*** Opening INPUT MATERIAL ***

(* ===== verification/TripleGf.v ===== *)
(** * Threshold signatures: multiplication of bit vectors

    [BitVector::gf_mul] is the carry-less product of two vectors, and so it is linear, which
    is what the check of the OT extension relies on. *)

From Stdlib Require Import ZArith Lia Bool List.
From S2P Require Import TripleBits.
Import ListNotations.
Open Scope Z_scope.

(** ** The number of a vector *)

Fixpoint value (v : list Z) : Z :=
  match v with
  | [] => 0
  | w :: v => Z.lor w (Z.shiftl (value v) 64)
  end.

Lemma vbit_cons w v j : vbit (w :: v) j = if Nat.ltb j 64 then Z.testbit w (Z.of_nat j) else vbit v (j - 64).
Proof.
  unfold vbit. destruct (Nat.ltb_spec j 64) as [Hj|Hj].
  - now rewrite Nat.div_small, Nat.mod_small by assumption.
  - assert (E : j = ((j - 64) + 1 * 64)%nat) by lia. rewrite E at 1 2.
    rewrite Nat.div_add, Nat.Div0.mod_add by lia. now rewrite Nat.add_1_r.
Qed.

Lemma value_nonneg v : Forall is_word v -> 0 <= value v.
Proof.
  induction 1 as [|w v Hw Hv IH]; cbn [value]; [lia|]. apply Z.lor_nonneg. split; [apply Hw|now apply Z.shiftl_nonneg].
Qed.

Lemma testbit_value v j : Forall is_word v -> Z.testbit (value v) (Z.of_nat j) = vbit v j.
Proof.
  intros H. revert j. induction H as [|w v Hw Hv IH]; intros j.
  - simpl. rewrite Z.bits_0. unfold vbit. rewrite nth_overflow by (simpl; lia). now rewrite Z.bits_0.
  - rewrite vbit_cons. cbn [value]. rewrite Z.lor_spec, Z.shiftl_spec by lia. destruct (Nat.ltb_spec j 64) as [Hj|Hj].
    + rewrite (Z.testbit_neg_r (value v)) by lia. apply orb_false_r.
    + rewrite word_testbit by (assumption || lia). rewrite <- IH. simpl. f_equal. lia.
Qed.

(** The value is determined by the bits, and determines the vector. *)
Lemma value_bits v x : Forall is_word v -> 0 <= x -> (forall j, vbit v j = Z.testbit x (Z.of_nat j)) -> value v = x.
Proof.
  intros Hv Hx H. apply Z.bits_inj'. intros m Hm. rewrite <- (Z2Nat.id m) by assumption. now rewrite testbit_value.
Qed.

Lemma value_inj n u v : is_vector n u -> is_vector n v -> value u = value v -> u = v.
Proof.
  intros Hu Hv E. apply (vector_ext n); [assumption..|]. intros j _.
  rewrite <- !testbit_value; [now rewrite E|apply Hv|apply Hu].
Qed.

Lemma value_bound n v : is_vector n v -> value v < 2 ^ (64 * Z.of_nat n).
Proof.
  intros Hv. pose proof (value_nonneg v (proj2 Hv)) as Hn. destruct (Z.eq_dec (value v) 0) as [E|E]; [rewrite E; apply Z.pow_pos_nonneg; lia|].
  apply Z.log2_lt_pow2; [lia|]. destruct (Z.lt_ge_cases (Z.log2 (value v)) (64 * Z.of_nat n)) as [|Hge]; [lia|].
  pose proof (Z.bit_log2 (value v) ltac:(lia)) as Hb. pose proof (Z.log2_nonneg (value v)) as Hl.
  rewrite <- (Z2Nat.id (Z.log2 (value v))), testbit_value in Hb by (assumption || apply Hv).
  rewrite (vbit_lt v _ n Hv) in Hb by lia. discriminate.
Qed.

Lemma value_xor n u v : is_vector n u -> is_vector n v -> value (BitVector_xor u v) = Z.lxor (value u) (value v).
Proof.
  intros Hu Hv. apply value_bits.
  - now apply (xor_vector n).
  - apply Z.lxor_nonneg. pose proof (value_nonneg u (proj2 Hu)). pose proof (value_nonneg v (proj2 Hv)). lia.
  - intros j. rewrite (vbit_xor_n n), Z.lxor_spec by assumption. rewrite !testbit_value; [reflexivity|apply Hv|apply Hu].
Qed.

Lemma value_zero n : value (repeat 0 n) = 0.
Proof. induction n as [|n IH]; [reflexivity|]. cbn [repeat value]. now rewrite IH. Qed.

(** ** The steps of a round *)

Lemma xor_words_nth l s j out m : (j + s + length l <= length out)%nat ->
  nth m (fold_left (fun out '(i, w) => update_nth (j + i) (fun o => Z.lxor o w) out)
    (combine (seq s (length l)) l) out) 0 =
  Z.lxor (nth m out 0) (if Nat.leb (j + s) m then nth (m - (j + s)) l 0 else 0).
Proof.
  revert s out. induction l as [|w l IH]; intros s out Hs.
  { rewrite (nth_overflow []) by (simpl; lia). simpl. now destruct (Nat.leb _ _); rewrite Z.lxor_0_r. }
  simpl in Hs. cbn [combine seq fold_left length].
  rewrite IH by (rewrite length_update_nth; lia). rewrite nth_update_nth by lia.
  destruct (Nat.eqb_spec (j + s) m) as [<-|N].
  - rewrite (proj2 (Nat.leb_gt (j + S s) (j + s))) by lia. rewrite Nat.leb_refl, Nat.sub_diag. now rewrite Z.lxor_0_r.
  - destruct (Nat.leb_spec (j + S s) m), (Nat.leb_spec (j + s) m); try lia.
    replace (m - (j + s))%nat with (S (m - (j + S s))) by lia. reflexivity.
Qed.

Lemma xor_words_vector n m out j v : is_vector n out -> is_vector m v -> is_vector n (xor_words out j v).
Proof.
  unfold xor_words, enumerate. intros Ho [_ Hv]. generalize 0%nat. revert out Ho.
  induction Hv as [|w v Hw Hv IH]; intros out Ho s; simpl; [assumption|]. apply IH. destruct Ho as [L H].
  split; [now rewrite length_update_nth|]. apply Forall_update_nth; [assumption|]. intros o Hword. now apply lxor_word.
Qed.

Lemma value_xor_words n m out j v : is_vector n out -> is_vector m v -> (j + m <= n)%nat ->
  value (xor_words out j v) = Z.lxor (value out) (Z.shiftl (value v) (64 * Z.of_nat j)).
Proof.
  intros Ho Hv Hj. assert (Hr := xor_words_vector n m out j v Ho Hv). destruct Ho as [Lo Wo]. destruct Hv as [Lv Wv].
  apply value_bits; [apply Hr| |].
  - apply Z.lxor_nonneg. pose proof (value_nonneg out Wo). pose proof (value_nonneg v Wv). rewrite Z.shiftl_nonneg. tauto.
  - intros x. rewrite Z.lxor_spec, Z.shiftl_spec by lia. rewrite testbit_value by assumption.
    unfold vbit at 1. unfold xor_words, enumerate. rewrite xor_words_nth by lia. rewrite Z.lxor_spec. f_equal. rewrite Nat.add_0_r.
    pose proof (Nat.div_mod x 64 ltac:(lia)) as D. assert (Hm : (x mod 64 < 64)%nat) by (apply Nat.mod_upper_bound; lia).
    destruct (Nat.leb_spec j (x / 64)) as [Hle|Hgt].
    + assert (Hx : (64 * j <= x)%nat) by lia.
      assert (Es : Z.of_nat x - 64 * Z.of_nat j = Z.of_nat (x - 64 * j))
        by (rewrite Nat2Z.inj_sub, Nat2Z.inj_mul by assumption; reflexivity).
      rewrite Es, testbit_value by assumption.
      unfold vbit. assert (E : (x - 64 * j = x mod 64 + (x / 64 - j) * 64)%nat) by lia. rewrite E.
      rewrite Nat.div_add, Nat.Div0.mod_add by lia. rewrite (Nat.div_small (x mod 64)), Nat.Div0.mod_mod by assumption. reflexivity.
    + rewrite Z.bits_0. symmetry. apply Z.testbit_neg_r. lia.
Qed.

(** The shift by one bit. *)
Lemma shifted_word w p m : is_word w -> 0 <= m < 64 ->
  Z.testbit (Z.lor (Z.land (Z.shiftl w 1) u64_mask) (Z.b2z p)) m = if m =? 0 then p else Z.testbit w (m - 1).
Proof.
  intros Hw Hm. change u64_mask with (Z.ones 64). rewrite Z.lor_spec, Z.land_spec, Z.shiftl_spec, testbit_b2z by lia.
  rewrite Z.ones_spec_low by lia. rewrite andb_true_r. destruct (Z.eqb_spec m 0) as [->|N].
  - rewrite (Z.testbit_neg_r w) by lia. reflexivity.
  - rewrite andb_false_l. apply orb_false_r.
Qed.

Lemma shifted_is_word w p : is_word w -> is_word (Z.lor (Z.land (Z.shiftl w 1) u64_mask) (Z.b2z p)).
Proof.
  intros Hw. change u64_mask with (Z.ones 64). apply word_of_testbit.
  - apply Z.lor_nonneg. split; [|destruct p; simpl; lia]. apply Z.land_nonneg. right. vm_compute. congruence.
  - intros m Hm. rewrite Z.lor_spec, Z.land_spec, testbit_b2z, Z.ones_spec_high, andb_false_r by lia.
    now rewrite (proj2 (Z.eqb_neq m 0)) by lia.
Qed.

Lemma top_bit w : is_word w -> Z.shiftr w 63 = Z.b2z (Z.testbit w 63).
Proof.
  intros Hw. apply Z.bits_inj'. intros m Hm. rewrite Z.shiftr_spec, testbit_b2z by assumption.
  destruct (Z.eqb_spec m 0) as [->|N]; [reflexivity|]. apply word_testbit; [assumption|lia].
Qed.

Lemma shift_words_vector out p n : is_vector n out -> is_vector n (shift_words (Z.b2z p) out).
Proof.
  intros [L H]. revert p n L. induction H as [|w out Hw Hout IH]; intros p n L; [now split|].
  cbn [shift_words]. rewrite top_bit by assumption. destruct n as [|n]; [discriminate|]. injection L as L.
  destruct (IH (Z.testbit w 63) n L) as [L' H']. split; [cbn [length]; now rewrite L'|]. constructor; [now apply shifted_is_word|assumption].
Qed.

Lemma vbit_shift_words out p x : Forall is_word out -> (x < 64 * length out)%nat ->
  vbit (shift_words (Z.b2z p) out) x = if Nat.eqb x 0 then p else vbit out (x - 1).
Proof.
  intros H. revert p x. induction H as [|w out Hw Hout IH]; intros p x Hx; [simpl in Hx; lia|].
  cbn [shift_words]. rewrite top_bit by assumption. rewrite !vbit_cons. simpl length in Hx.
  destruct (Nat.ltb_spec x 64) as [Hlt|Hge].
  - rewrite shifted_word by (assumption || lia). destruct (Nat.eqb_spec x 0) as [->|N]; [reflexivity|].
    rewrite (proj2 (Z.eqb_neq _ 0)) by lia. rewrite (proj2 (Nat.ltb_lt (x - 1) 64)) by lia. f_equal. lia.
  - rewrite IH by lia. rewrite (proj2 (Nat.eqb_neq x 0)) by lia. destruct (Nat.eqb_spec (x - 64) 0) as [E|N].
    + replace (x - 1)%nat with 63%nat by lia. reflexivity.
    + rewrite (proj2 (Nat.ltb_ge (x - 1) 64)) by lia. f_equal. lia.
Qed.
(* ===== verification/TripleGeneration.v ===== *)
(** * Threshold signatures: generation of Beaver triples

    [src/crates/threshold-signatures/src/ecdsa/ot_based_ecdsa/triples/generation.rs].  A party's
    run of [do_generation_many] is a composition of its steps: functions from what the party holds
    and what the channels delivered to what it holds and sends next.  Messages are the values that
    were deserialized; a queue holds them in order of arrival, and a run that still waits for
    messages is [None].  The code keeps a vector per quantity; here the quantities of one triple
    form a record.  Vectors in messages are indexed without a check of their length, so that a short
    vector panics.

    The two tasks that run in parallel, the multiplication and the exchange of commitments and
    shares, are composed in this order. *)

From Stdlib Require Import ZArith Lia String List.
From mathcomp Require Import boot ssralg poly.
From S2P Require Import TsTypes TsParticipants Polynomials Interpolation Dkg RobustEcdsa OtEcdsa.
From S2P Require Import TripleBits TripleGf Transcript TripleExtension.
From S2P Require Import TripleMul ProofSystems.
Set Implicit Arguments.
Unset Strict Implicit.
Unset Printing Implicit Defensive.
Import GRing.Theory.
Local Open Scope ring_scope.
Local Open Scope ts_scope.

(** [random_nonzero] on the caller's generator, and the encodings. *)
Class GenerationSuite (F : fieldType) (G : lmodType F) (C : Ciphersuite G) (D : DkgSuite C) := {
  gs_random_nonzero : cs_rng -> F * cs_rng;
  gs_msgpack_participants : seq Participant -> option (seq Z);
  gs_msgpack_polynomials :
    @PolynomialCommitment F G * @PolynomialCommitment F G * @PolynomialCommitment F G -> option (seq Z);
  gs_msgpack_commitments : ParticipantMap (seq Z) -> option (seq Z);
  gs_msgpack_hashes : seq (seq Z) -> option (seq Z);
}.

(** What is documented of them: [random_nonzero] and the secret part of a nonce are not zero; an
    encoding consists of bytes; that of points fails when one is the identity; that of at most
    [2^20] hashes is shorter than [2^32] bytes. *)
Class GenerationSuiteLaws (F : fieldType) (G : lmodType F) (C : Ciphersuite G) (D : DkgSuite C)
    (GS : GenerationSuite D) : Prop := {
  gs_random_nonzeroE : forall rng, (gs_random_nonzero rng).1 != 0;
  gs_nonce_neq0 : forall rng, (dk_generate_nonce rng).1.1 != 0;
  gs_msgpack_participantsE : forall ps b, gs_msgpack_participants ps = Some b -> is_bytes b;
  gs_msgpack_polynomialsE : forall e f l b, gs_msgpack_polynomials (e, f, l) = Some b ->
    all (fun c => c != 0) (pcom_coefficients e ++ pcom_coefficients f ++ pcom_coefficients l);
  gs_msgpack_commitmentsE : forall m, exists b, gs_msgpack_commitments m = Some b;
  gs_msgpack_hashesE : forall hs, Z.le (Z.of_nat (size hs)) (2 ^ 20) ->
    exists2 b, gs_msgpack_hashes hs = Some b & short b;
}.

Definition NEAR_TRIPLE_GENERATION_LABEL : seq Z :=
  ascii_bytes "Near threshold signatures triple generation"%string.
Definition NAME : seq Z := ascii_bytes "Secp256K1Sha256"%string.

Section Definitions.
Context {K : Keccak} {F : fieldType} {G : lmodType F} {C : Ciphersuite G} {D : DkgSuite C} {O : OtSuite D}.
Context {H : ChallengeSuite F} {GS : GenerationSuite D}.
Implicit Types (participants : ParticipantList) (me from : Participant) (transcript : Strobe128) (N : nat).

(** [Participant::bytes]. *)
Definition Participant_bytes (p : Participant) : seq Z := le_bytes_of 4 p.

Definition create_transcript participants (threshold : Z) : result ProtocolError Strobe128 :=
  let* transcript := Transcript_new NEAR_TRIPLE_GENERATION_LABEL in
  let* transcript := Transcript_message (ascii_bytes "group"%string) NAME transcript in
  let* enc := ok_or (gs_msgpack_participants (pl_participants participants)) ErrorEncoding in
  let* transcript := Transcript_message (ascii_bytes "participants"%string) enc transcript in
  Transcript_message (ascii_bytes "threshold"%string) (rev (le_bytes_of 8 threshold)) transcript.

(** ** Polynomials and commitments *)

Record TripleSecrets := mkTripleSecrets {
  tg_e : @Polynomial F; tg_f : @Polynomial F; tg_l : @Polynomial F;
  tg_big_e : @PolynomialCommitment F G; tg_big_f : @PolynomialCommitment F G; tg_big_l : @PolynomialCommitment F G;
  tg_commitment : seq Z; tg_randomizer : seq Z;
}.

(** [.map_err(|_| ProtocolError::PointSerialization)]. *)
Definition as_point_error (A : Type) (r : result ProtocolError A) : result ProtocolError A :=
  if r is Err _ then Err PointSerialization else r.
Lemma sum_all (V : nmodType) (f : Participant -> V) p : p \in ps ->
  \sum_(q <- p :: others p) f q = \sum_(q <- ps) f q.
Proof. by move=> p_in; apply: perm_big; rewrite perm_sym; exact: perm_others. Qed.

Lemma sums_allE p i : p \in ps ->
  [/\ su_big_e (sums_after p (others p) i) = commit_poly (sum_e i),
      su_big_f (sums_after p (others p) i) = commit_poly (sum_f i) &
      su_big_l (sums_after p (others p) i) = commit_poly (sum_l i)].
Proof. by move=> p_in; rewrite /sums_after /= !sum_all. Qed.

Lemma sums_all_neq0 p i : p \in ps -> (i < N)%N -> [/\ sum_e i != 0, sum_f i != 0 & sum_l i != 0].
Proof.
by move=> p_in i_lt; have := sums_neq0 p_in (size (others p)) i_lt; rewrite take_size !sum_all.
Qed.

(** ** Shares *)

Definition share_message p q : seq F * seq F :=
  ([seq (pe p i).[xof q] | i <- iota 0 N], [seq (pf p i).[xof q] | i <- iota 0 N]).

Lemma eval_participant (s : @Polynomial F) q : Polynomial_ok s -> q \in ps ->
  Polynomial_eval_at_participant s q = Ok (to_poly s).[xof q].
Proof.
move=> s_ok q_in; rewrite /Polynomial_eval_at_participant Participant_scalarE ?(allP l_range) //=.
exact: Polynomial_eval_at_pointE.
Qed.

Lemma sharesE p q : p \in ps -> q \in ps -> generation_shares (st_secrets (st p)) q = Ok (share_message p q).
Proof.
move=> p_in q_in; rewrite /generation_shares secretsE // rmap_map.
rewrite (rmap_iota (h := fun i => ((pe p i).[xof q], (pf p i).[xof q]))) => [i i_lt|]; last first.
  by rewrite rbindE -!map_comp.
have good := good_sec p_in i_lt.
by rewrite !eval_participant ?(go_e good) ?(go_f good).
Qed.

(** The sums of the shares for [p]. *)
Definition shares_after p (qs : seq Participant) i : F * F :=
  (\sum_(q <- p :: qs) (pe q i).[xof p], \sum_(q <- p :: qs) (pf q i).[xof p]).

Lemma shares_fold p : p \in ps ->
  fold_messages N (@add_share_pair F) [seq (q, share_message q p) | q <- others p]
    (zip (share_message p p).1 (share_message p p).2) = Ok [seq shares_after p (others p) i | i <- iota 0 N].
Proof.
move=> p_in; have -> : zip (share_message p p).1 (share_message p p).2 = [seq shares_after p [::] i | i <- iota 0 N].
  by rewrite zip_map; apply: eq_map => i; rewrite /shares_after !big_seq1.
rewrite (fold_messagesE (h := shares_after p) (done := [::])) // => qs1 q qs2 i qsE i_lt.
by rewrite /add_share_pair !vec_index_iota //= /shares_after -rcons_cons !big_rcons_last.
Qed.

Lemma shares_allE p i : p \in ps -> shares_after p (others p) i = ((sum_e i).[xof p], (sum_f i).[xof p]).
Proof. by move=> p_in; rewrite /shares_after !horner_sum !sum_all. Qed.

(** ** Products *)

Hypothesis sum_f_constant : forall i, (i < N)%N -> (sum_f i).[0] != 0.

Definition product p i : G := (pe p i).[0] *: ((sum_f i).[0] *: g).

Definition product_statement p i : @DlogEqStatement F G :=
  mkDlogEqStatement ((pe p i).[0] *: g) ((sum_f i).[0] *: g) (product p i).

Definition product_proof p i : @DlogEqProof F :=
  if dlogeq_prove_with_nonce (fork_of (ascii_bytes "dlogeq0"%string) p) (product_statement p i) (pe p i).[0]
       (nth 0 (cf_noncesq (confirmed p)) i) is Ok proof then proof else mkDlogEqProof 0 0.

Lemma product_proofP p i : p \in ps -> (i < N)%N ->
  dlogeq_prove_with_nonce (fork_of (ascii_bytes "dlogeq0"%string) p) (product_statement p i) (pe p i).[0]
    (nth 0 (cf_noncesq (confirmed p)) i) = Ok (product_proof p i) /\
  dlogeq_verify (fork_of (ascii_bytes "dlogeq0"%string) p) (product_statement p i) (product_proof p i) = Ok true.
Proof.
move=> p_in i_lt; have [e0 _ _ _ _] := sec_neq0 p_in i_lt.
have [_ [_ _ _ _ [sq nq] _] _] := confirmedP p_in.
have k0 : nth 0 (cf_noncesq (confirmed p)) i != 0 by apply: (all_nthP 0 nq); rewrite sq.
have [_ fork_ok] := fork_ofP p p_in (ascii_is_bytes "dlogeq0"%string).
have F0 : (sum_f i).[0] *: g != 0 by exact: scale_g_neq0 (sum_f_constant i_lt).
have [proof E V] := dlogeq_complete fork_ok e0 k0 F0.
by rewrite /product_proof /product_statement /product E.
Qed.

Definition products p : seq G * seq (@DlogEqProof F) :=
  ([seq product p i | i <- iota 0 N], [seq product_proof p i | i <- iota 0 N]).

*** Closing INPUT MATERIAL ***

▸ **ASSIGNMENT**: Report all lines in the records that include the string "NAME".

▸ **TASK ANSWER**:
Definition NAME : seq Z := ascii_bytes "Secp256K1Sha256"%string.
  let* transcript := Transcript_message (ascii_bytes "group"%string) NAME transcript in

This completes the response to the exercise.